### DATA SHOWN
(** * Bezier fitting of digitized curves

    A shallow embedding of [src/qtloops/beziers.cpp] (Schneider's curve
    fitting algorithm as adapted for QPointF), and the properties of its
    fitting driver, parameterizer, root finder and error evaluator. *)

From Stdlib Require Import ZArith List Bool Lia QArith Floats Uint63 Reals Lra.
Import ListNotations.
Close Scope Q_scope.

(** ** The arithmetic of [double]

    The source computes on C [double]s.  The embedding is written once over
    the operations the source uses; [Binary64] below instantiates them with
    the kernel's IEEE-754 binary64 numbers, which is what the program runs
    on.  [hypot], [isNaN] and [isFinite] come from headers that are not part
    of the repository ([math.h], [isnan.h]). *)

Class Arith : Type := {
  double : Type;
  of_Z : Z -> double;                     (* conversion of an integer *)
  dadd : double -> double -> double;
  dsub : double -> double -> double;
  dmul : double -> double -> double;
  ddiv : double -> double -> double;
  dneg : double -> double;
  dsqrt : double -> double;
  fabs : double -> double;
  hypot : double -> double -> double;
  deqb : double -> double -> bool;        (* x == y *)
  dltb : double -> double -> bool;        (* x < y *)
  dleb : double -> double -> bool;        (* x <= y *)
  isNaN : double -> bool;
  isFinite : double -> bool
}.

Declare Scope dbl_scope.
Delimit Scope dbl_scope with D.
Notation "x + y" := (dadd x y) : dbl_scope.
Notation "x - y" := (dsub x y) : dbl_scope.
Notation "x * y" := (dmul x y) : dbl_scope.
Notation "x / y" := (ddiv x y) : dbl_scope.
Notation "- x" := (dneg x) : dbl_scope.
Notation "x =? y" := (deqb x y) (at level 70, no associativity) : dbl_scope.
Notation "x <? y" := (dltb x y) (at level 70, no associativity) : dbl_scope.
Notation "x <=? y" := (dleb x y) (at level 70, no associativity) : dbl_scope.
Notation "x >? y" := (dltb y x) (at level 70, no associativity, only parsing) : dbl_scope.
Notation "x >=? y" := (dleb y x) (at level 70, no associativity, only parsing) : dbl_scope.
Notation "x !=? y" := (negb (deqb x y)) (at level 70, no associativity) : dbl_scope.

(** The result of a call: it returns, it stops in [abort()] (a failed
    [g_assert]), or the model ran out of the fuel that bounds a loop or a
    recursion the source does not bound syntactically. *)
Inductive res (A : Type) : Type :=
| Ret (a : A)
| Abort
| OutOfFuel.
Arguments Ret {A} a.
Arguments Abort {A}.
Arguments OutOfFuel {A}.

Definition bind {A B : Type} (m : res A) (k : A -> res B) : res B :=
  match m with
  | Ret a => k a
  | Abort => Abort
  | OutOfFuel => OutOfFuel
  end.

Notation "x <- m ;; k" := (bind m (fun x => k))
  (at level 61, m at next level, right associativity).
Notation "' p <- m ;; k" := (bind m (fun x => let p := x in k))
  (at level 61, p pattern, m at next level, right associativity).
Notation "'g_assert' b ;; k" := (if b then k else Abort)
  (at level 61, b at next level, right associativity).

### WORK TO BE COMPLETED
Everything above from the line containing "of the repository" down to the line containing "isNaN : double -> bool;" is to be transcribed exactly, with both of those lines included and nothing else added.

### EXERCISE SOLUTION
    of the repository ([math.h], [isnan.h]). *)

Class Arith : Type := {
  double : Type;
  of_Z : Z -> double;                     (* conversion of an integer *)
  dadd : double -> double -> double;
  dsub : double -> double -> double;
  dmul : double -> double -> double;
  ddiv : double -> double -> double;
  dneg : double -> double;
  dsqrt : double -> double;
  fabs : double -> double;
  hypot : double -> double -> double;
  deqb : double -> double -> bool;        (* x == y *)
  dltb : double -> double -> bool;        (* x < y *)
  dleb : double -> double -> bool;        (* x <= y *)
  isNaN : double -> bool;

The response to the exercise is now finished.